[Stored data entries]
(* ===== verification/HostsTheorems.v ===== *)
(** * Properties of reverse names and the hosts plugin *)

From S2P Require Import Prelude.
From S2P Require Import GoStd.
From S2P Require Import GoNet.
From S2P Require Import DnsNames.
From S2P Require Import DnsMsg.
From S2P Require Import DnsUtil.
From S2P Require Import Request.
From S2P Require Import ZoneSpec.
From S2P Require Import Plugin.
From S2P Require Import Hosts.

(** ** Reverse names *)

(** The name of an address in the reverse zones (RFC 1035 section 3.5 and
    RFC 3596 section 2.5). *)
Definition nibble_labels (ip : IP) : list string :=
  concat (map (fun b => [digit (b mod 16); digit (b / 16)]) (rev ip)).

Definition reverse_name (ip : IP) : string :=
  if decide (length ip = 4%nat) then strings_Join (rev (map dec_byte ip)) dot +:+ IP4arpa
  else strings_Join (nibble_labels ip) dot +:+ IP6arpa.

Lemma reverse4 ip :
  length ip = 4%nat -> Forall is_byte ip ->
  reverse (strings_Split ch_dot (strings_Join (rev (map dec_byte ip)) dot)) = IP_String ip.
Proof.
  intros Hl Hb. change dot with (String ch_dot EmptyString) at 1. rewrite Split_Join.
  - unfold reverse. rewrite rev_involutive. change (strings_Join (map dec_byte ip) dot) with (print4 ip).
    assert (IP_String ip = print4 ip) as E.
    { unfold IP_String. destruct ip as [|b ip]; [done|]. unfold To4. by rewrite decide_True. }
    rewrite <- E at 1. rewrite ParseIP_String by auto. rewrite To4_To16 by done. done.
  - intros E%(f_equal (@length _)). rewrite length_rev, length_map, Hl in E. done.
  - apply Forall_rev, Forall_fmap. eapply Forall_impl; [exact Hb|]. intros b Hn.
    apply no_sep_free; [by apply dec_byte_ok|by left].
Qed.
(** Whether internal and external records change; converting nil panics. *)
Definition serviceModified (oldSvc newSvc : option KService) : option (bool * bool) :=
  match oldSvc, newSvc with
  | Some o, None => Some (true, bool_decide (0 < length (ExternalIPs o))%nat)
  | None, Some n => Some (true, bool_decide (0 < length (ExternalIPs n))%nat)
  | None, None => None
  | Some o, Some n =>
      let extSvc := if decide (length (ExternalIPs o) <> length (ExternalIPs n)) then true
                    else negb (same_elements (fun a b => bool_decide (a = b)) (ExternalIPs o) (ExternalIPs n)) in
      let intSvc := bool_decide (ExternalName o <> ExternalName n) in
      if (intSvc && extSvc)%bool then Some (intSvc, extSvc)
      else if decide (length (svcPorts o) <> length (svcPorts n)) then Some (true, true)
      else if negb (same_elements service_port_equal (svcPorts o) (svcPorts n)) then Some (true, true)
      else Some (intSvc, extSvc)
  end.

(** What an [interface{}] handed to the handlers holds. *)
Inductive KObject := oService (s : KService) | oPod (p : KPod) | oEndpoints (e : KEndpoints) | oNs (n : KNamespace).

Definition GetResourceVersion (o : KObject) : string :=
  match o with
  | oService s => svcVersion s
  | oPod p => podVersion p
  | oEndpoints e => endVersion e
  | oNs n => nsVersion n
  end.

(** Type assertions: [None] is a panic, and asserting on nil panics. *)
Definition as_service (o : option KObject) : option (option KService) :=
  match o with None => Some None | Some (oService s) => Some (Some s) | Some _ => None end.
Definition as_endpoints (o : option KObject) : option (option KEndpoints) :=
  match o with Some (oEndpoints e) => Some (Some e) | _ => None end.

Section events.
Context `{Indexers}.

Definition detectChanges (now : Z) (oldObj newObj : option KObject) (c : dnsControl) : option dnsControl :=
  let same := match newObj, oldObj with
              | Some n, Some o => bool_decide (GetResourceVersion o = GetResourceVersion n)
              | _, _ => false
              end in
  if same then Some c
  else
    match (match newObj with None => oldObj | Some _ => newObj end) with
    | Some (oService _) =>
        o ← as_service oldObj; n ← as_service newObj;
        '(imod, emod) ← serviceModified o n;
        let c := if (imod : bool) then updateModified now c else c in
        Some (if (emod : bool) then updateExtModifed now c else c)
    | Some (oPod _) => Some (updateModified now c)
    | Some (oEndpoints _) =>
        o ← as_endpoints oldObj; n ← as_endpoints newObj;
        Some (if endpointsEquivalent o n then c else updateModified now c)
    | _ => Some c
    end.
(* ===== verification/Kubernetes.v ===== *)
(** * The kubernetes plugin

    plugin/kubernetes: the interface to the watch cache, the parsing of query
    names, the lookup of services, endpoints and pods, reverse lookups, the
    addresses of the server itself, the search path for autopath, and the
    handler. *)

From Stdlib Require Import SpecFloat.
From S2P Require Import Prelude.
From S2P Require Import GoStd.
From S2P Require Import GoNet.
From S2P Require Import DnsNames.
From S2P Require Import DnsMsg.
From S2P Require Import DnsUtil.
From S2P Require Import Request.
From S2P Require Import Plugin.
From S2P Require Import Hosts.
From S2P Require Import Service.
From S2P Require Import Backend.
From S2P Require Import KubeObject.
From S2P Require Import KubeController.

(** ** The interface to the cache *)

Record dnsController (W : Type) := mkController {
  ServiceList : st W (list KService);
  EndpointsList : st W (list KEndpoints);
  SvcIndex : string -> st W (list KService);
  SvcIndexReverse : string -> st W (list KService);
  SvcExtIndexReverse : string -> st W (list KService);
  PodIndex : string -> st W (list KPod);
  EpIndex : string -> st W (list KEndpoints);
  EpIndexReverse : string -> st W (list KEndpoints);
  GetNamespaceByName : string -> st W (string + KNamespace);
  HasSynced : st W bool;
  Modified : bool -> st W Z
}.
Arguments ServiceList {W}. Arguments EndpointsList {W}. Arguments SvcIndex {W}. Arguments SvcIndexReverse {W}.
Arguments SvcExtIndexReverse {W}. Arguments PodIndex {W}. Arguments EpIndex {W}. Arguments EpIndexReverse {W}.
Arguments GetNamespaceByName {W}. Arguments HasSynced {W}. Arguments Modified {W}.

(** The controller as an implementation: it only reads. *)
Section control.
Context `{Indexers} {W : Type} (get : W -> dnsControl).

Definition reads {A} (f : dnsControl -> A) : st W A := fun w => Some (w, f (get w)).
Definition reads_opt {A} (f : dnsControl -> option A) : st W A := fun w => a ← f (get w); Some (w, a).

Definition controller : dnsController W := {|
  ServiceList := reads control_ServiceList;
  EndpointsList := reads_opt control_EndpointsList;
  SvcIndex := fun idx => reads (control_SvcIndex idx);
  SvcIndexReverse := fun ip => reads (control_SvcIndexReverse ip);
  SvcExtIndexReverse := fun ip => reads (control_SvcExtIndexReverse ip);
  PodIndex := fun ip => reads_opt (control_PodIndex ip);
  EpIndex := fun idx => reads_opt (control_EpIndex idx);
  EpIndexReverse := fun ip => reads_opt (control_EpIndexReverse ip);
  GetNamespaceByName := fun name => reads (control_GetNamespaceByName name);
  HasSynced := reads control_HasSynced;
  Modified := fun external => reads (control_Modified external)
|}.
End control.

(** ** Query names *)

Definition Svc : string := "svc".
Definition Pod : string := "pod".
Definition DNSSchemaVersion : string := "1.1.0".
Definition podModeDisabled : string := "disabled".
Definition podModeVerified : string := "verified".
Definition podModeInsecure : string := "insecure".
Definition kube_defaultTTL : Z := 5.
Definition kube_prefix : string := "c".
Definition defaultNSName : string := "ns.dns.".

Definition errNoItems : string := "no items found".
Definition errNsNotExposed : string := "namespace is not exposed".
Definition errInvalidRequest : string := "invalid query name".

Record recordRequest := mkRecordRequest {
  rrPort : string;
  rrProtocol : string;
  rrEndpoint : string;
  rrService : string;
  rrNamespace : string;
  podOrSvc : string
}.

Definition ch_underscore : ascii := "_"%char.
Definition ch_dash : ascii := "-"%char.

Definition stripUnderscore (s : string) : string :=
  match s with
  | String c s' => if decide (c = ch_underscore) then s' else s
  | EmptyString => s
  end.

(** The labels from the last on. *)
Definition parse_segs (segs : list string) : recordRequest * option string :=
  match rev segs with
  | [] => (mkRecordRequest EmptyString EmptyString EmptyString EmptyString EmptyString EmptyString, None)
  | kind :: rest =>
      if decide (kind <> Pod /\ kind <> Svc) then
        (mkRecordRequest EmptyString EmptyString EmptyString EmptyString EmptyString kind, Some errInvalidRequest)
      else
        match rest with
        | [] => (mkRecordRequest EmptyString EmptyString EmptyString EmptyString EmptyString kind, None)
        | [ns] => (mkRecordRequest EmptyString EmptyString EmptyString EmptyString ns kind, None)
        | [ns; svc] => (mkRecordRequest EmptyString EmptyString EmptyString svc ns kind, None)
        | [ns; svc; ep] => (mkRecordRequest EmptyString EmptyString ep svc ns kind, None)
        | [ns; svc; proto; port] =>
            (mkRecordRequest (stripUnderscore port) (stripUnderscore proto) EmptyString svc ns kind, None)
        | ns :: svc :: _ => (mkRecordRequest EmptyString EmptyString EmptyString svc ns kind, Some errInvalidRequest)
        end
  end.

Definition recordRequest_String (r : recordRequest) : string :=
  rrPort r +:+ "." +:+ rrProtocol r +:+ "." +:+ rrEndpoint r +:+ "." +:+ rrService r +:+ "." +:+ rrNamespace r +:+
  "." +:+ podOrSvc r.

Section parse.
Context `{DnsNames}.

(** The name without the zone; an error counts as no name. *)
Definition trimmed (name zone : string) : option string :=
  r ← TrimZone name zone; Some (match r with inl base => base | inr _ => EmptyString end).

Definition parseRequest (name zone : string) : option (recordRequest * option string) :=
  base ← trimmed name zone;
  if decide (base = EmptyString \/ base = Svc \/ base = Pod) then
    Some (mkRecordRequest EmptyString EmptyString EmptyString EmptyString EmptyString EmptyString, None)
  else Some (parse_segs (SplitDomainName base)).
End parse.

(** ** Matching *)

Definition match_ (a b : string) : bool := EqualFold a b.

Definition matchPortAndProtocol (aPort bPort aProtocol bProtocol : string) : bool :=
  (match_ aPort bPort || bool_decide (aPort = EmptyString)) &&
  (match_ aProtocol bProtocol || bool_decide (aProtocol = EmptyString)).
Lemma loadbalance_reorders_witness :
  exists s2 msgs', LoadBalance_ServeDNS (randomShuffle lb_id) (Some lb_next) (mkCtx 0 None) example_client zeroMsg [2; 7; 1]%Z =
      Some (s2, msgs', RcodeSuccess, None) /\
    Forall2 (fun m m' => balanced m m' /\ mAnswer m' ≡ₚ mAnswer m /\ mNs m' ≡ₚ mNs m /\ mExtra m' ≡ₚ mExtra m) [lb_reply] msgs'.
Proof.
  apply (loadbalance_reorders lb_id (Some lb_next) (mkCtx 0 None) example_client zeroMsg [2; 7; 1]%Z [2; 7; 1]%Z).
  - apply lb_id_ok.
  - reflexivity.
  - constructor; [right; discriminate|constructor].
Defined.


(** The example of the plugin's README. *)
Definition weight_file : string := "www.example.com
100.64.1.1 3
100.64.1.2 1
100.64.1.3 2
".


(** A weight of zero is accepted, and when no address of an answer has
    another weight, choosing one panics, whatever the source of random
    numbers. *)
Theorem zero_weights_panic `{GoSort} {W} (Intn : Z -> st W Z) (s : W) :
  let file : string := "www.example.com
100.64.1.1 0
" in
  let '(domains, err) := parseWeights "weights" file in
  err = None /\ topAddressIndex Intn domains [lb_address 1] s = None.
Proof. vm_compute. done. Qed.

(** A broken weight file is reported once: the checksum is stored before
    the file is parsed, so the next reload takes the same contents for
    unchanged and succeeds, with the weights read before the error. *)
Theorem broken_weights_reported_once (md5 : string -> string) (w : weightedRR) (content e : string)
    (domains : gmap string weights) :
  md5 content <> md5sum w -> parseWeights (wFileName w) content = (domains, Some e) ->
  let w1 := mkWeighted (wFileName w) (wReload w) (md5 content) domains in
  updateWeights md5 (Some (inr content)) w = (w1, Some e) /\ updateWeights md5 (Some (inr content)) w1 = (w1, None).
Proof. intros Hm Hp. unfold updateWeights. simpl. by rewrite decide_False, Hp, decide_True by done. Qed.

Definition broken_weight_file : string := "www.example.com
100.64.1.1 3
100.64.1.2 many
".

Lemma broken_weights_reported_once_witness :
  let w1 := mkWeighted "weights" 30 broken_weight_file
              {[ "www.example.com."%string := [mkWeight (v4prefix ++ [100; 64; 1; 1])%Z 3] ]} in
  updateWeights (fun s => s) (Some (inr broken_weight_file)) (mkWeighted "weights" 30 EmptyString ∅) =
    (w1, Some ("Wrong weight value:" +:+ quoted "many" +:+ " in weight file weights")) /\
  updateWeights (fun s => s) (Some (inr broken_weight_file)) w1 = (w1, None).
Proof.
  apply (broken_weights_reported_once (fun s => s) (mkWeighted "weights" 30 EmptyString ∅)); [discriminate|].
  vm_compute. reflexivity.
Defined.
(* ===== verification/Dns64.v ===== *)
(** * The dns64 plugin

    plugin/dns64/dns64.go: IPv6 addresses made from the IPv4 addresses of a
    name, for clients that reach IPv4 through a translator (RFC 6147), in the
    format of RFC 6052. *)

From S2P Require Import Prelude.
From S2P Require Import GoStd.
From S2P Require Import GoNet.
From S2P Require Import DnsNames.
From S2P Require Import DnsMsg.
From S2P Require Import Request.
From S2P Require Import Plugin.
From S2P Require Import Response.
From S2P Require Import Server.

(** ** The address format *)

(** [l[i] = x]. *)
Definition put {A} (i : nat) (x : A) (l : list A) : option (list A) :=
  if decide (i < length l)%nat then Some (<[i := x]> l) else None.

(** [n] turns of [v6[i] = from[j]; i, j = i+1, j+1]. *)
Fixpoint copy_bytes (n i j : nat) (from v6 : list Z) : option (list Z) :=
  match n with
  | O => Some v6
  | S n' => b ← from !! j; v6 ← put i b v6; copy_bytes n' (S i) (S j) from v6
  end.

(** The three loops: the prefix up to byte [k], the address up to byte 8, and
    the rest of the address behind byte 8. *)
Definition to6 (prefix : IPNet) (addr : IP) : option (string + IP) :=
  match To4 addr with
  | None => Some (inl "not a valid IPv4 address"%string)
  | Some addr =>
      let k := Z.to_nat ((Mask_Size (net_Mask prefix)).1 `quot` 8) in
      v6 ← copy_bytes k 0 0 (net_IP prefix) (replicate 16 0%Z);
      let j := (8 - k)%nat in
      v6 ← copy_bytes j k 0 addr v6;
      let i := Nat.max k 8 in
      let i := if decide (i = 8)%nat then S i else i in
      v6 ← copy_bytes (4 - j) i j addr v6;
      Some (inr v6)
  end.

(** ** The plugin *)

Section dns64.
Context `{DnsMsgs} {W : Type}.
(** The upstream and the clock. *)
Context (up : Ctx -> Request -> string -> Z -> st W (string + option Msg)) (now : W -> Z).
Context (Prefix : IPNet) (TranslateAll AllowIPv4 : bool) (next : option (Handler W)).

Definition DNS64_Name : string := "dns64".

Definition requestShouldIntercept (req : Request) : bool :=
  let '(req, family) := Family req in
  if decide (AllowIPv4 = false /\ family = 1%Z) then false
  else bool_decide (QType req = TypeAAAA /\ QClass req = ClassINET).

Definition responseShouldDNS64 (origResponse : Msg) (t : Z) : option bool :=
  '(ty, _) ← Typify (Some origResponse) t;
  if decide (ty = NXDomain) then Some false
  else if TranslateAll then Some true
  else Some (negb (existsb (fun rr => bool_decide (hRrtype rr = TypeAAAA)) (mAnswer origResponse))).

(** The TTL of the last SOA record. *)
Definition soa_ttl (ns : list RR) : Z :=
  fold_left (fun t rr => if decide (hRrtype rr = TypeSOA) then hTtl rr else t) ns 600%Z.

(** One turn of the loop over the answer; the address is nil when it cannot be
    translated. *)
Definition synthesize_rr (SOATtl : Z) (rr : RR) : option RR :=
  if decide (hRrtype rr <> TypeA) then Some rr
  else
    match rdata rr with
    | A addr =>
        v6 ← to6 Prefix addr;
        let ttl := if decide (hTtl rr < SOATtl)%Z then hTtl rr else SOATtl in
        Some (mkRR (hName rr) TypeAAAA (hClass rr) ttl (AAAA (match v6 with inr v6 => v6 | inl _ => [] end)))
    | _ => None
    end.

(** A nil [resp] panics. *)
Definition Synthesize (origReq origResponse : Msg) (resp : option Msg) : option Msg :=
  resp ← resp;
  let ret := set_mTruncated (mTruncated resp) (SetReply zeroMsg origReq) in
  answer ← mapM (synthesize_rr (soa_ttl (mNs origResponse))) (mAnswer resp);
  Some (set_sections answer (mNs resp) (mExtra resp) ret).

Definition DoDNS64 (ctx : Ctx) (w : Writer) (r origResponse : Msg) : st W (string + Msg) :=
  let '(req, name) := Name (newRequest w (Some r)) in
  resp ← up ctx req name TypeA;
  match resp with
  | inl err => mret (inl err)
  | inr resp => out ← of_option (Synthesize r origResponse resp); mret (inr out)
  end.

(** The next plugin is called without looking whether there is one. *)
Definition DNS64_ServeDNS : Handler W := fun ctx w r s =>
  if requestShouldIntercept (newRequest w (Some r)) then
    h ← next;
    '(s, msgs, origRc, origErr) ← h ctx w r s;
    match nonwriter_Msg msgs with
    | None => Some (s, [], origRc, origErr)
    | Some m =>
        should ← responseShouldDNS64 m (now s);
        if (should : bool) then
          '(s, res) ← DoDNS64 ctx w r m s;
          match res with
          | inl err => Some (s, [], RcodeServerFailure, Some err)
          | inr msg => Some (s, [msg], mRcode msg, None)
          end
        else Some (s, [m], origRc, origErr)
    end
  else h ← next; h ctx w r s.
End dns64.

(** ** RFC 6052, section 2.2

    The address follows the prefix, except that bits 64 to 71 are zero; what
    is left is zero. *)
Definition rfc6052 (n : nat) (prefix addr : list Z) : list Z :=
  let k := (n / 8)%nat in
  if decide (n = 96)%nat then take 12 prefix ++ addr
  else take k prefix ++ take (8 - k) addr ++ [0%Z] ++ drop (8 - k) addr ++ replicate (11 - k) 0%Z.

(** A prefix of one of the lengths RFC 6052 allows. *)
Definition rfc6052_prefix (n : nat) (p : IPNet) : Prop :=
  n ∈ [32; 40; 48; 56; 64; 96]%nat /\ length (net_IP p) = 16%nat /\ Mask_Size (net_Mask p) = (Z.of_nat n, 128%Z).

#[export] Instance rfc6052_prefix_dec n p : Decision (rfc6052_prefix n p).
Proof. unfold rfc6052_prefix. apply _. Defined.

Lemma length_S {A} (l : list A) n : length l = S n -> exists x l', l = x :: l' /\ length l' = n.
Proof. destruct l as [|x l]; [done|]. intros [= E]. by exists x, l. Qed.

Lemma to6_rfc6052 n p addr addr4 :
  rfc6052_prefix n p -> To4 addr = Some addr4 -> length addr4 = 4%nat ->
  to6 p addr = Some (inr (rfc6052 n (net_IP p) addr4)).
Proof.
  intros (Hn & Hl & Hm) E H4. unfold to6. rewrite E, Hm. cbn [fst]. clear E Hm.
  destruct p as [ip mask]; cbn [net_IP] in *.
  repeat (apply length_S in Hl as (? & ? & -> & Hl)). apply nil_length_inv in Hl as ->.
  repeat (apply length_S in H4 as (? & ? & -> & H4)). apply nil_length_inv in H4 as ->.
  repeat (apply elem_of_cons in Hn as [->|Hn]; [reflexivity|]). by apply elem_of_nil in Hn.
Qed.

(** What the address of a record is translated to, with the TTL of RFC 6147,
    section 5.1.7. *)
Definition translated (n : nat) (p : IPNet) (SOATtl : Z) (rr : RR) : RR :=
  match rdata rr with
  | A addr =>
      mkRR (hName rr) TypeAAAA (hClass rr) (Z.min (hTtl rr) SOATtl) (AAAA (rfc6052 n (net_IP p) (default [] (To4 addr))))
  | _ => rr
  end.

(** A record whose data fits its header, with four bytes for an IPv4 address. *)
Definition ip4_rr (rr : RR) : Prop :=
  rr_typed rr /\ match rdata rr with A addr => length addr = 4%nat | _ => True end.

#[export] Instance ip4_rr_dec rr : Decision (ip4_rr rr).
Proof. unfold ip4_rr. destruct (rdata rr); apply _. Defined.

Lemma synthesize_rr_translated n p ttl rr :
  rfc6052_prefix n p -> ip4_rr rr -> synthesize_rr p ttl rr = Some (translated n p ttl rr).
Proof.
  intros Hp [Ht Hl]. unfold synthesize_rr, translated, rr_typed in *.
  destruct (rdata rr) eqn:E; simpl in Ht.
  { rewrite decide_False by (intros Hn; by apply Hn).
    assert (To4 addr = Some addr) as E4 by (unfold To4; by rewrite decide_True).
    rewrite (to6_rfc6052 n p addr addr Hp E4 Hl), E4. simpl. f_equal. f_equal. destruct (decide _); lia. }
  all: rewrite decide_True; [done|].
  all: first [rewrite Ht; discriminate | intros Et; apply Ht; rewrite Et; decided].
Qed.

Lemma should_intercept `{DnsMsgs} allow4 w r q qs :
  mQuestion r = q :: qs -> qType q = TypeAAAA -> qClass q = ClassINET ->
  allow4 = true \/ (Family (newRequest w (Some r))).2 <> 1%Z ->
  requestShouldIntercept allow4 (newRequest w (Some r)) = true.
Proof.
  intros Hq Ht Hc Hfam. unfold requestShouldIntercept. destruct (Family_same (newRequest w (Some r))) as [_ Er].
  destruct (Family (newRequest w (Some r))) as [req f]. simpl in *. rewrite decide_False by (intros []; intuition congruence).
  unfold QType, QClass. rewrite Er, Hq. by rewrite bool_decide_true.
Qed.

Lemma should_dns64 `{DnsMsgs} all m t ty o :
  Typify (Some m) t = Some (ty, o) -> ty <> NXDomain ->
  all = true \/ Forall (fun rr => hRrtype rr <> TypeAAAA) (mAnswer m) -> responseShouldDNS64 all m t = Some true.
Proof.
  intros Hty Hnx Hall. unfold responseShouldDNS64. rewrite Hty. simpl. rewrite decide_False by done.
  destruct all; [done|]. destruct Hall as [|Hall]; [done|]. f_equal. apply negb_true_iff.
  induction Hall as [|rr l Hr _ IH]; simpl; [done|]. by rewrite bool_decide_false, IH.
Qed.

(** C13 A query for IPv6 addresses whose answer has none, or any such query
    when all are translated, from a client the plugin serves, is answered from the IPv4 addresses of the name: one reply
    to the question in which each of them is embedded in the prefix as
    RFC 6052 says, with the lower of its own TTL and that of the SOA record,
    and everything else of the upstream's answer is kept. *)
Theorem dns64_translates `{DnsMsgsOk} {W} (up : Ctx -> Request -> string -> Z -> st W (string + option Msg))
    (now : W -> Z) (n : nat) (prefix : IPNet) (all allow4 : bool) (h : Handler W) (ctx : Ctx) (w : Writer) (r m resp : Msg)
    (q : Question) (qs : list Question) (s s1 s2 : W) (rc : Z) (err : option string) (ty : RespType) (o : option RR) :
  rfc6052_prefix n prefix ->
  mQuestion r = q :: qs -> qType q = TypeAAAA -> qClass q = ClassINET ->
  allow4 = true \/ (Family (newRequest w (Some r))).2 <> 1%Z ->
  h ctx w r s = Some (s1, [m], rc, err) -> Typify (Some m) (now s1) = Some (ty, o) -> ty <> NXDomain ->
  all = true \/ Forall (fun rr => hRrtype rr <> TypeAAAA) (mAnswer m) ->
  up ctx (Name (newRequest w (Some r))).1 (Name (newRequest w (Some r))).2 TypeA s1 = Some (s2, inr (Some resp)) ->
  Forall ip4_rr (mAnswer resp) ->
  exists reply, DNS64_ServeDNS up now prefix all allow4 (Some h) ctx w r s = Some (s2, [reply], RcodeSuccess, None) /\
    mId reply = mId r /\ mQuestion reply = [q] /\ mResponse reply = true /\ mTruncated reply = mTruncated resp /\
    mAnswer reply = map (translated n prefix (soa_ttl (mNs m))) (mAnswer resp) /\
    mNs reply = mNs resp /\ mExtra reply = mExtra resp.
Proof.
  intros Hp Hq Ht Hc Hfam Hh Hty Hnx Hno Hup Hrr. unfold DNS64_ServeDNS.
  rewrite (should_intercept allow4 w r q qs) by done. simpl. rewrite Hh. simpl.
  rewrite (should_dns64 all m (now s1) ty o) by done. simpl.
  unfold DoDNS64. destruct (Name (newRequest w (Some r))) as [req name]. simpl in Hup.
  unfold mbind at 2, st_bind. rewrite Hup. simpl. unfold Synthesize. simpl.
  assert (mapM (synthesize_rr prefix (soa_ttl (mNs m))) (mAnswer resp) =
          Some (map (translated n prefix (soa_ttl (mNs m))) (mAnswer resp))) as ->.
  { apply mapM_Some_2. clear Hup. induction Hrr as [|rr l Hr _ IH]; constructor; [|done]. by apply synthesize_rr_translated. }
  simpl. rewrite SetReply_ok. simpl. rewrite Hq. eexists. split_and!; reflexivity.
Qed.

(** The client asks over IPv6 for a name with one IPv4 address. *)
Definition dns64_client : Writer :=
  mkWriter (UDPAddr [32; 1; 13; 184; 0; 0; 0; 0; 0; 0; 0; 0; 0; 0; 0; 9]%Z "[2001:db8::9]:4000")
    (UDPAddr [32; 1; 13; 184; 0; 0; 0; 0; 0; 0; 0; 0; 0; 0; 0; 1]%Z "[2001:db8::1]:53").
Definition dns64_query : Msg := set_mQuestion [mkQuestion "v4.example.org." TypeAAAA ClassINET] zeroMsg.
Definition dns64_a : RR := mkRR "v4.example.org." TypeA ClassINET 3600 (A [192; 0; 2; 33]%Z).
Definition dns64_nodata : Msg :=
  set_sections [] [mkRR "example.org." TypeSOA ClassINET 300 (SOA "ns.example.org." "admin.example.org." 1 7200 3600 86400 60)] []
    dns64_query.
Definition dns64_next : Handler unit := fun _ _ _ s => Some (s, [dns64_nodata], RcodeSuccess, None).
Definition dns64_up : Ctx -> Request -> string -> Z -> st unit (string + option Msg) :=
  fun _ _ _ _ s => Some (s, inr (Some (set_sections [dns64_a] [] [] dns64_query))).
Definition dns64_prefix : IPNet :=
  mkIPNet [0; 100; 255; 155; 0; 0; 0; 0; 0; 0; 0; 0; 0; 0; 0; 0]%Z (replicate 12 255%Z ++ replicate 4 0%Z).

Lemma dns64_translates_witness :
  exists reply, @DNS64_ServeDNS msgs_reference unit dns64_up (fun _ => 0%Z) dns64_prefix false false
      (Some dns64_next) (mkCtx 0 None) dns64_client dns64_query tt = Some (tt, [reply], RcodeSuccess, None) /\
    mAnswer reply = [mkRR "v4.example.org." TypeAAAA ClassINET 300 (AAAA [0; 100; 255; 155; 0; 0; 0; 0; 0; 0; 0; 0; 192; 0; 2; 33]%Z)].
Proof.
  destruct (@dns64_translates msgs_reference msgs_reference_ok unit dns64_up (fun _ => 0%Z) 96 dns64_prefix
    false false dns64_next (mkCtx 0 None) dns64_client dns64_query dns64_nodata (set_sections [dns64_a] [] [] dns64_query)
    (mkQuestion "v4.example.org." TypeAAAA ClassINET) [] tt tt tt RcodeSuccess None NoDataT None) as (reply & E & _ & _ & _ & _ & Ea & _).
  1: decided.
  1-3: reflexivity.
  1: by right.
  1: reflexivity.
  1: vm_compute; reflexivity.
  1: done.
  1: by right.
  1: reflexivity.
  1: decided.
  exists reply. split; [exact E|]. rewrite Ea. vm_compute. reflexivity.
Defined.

What the task requires :: Using the records given above, list every line that includes the word "Context".

Solution to this problem ::
Context `{Indexers}.
Context `{Indexers} {W : Type} (get : W -> dnsControl).
Context `{DnsNames}.
Context `{DnsMsgs} {W : Type}.
Context (up : Ctx -> Request -> string -> Z -> st W (string + option Msg)) (now : W -> Z).
Context (Prefix : IPNet) (TranslateAll AllowIPv4 : bool) (next : option (Handler W)).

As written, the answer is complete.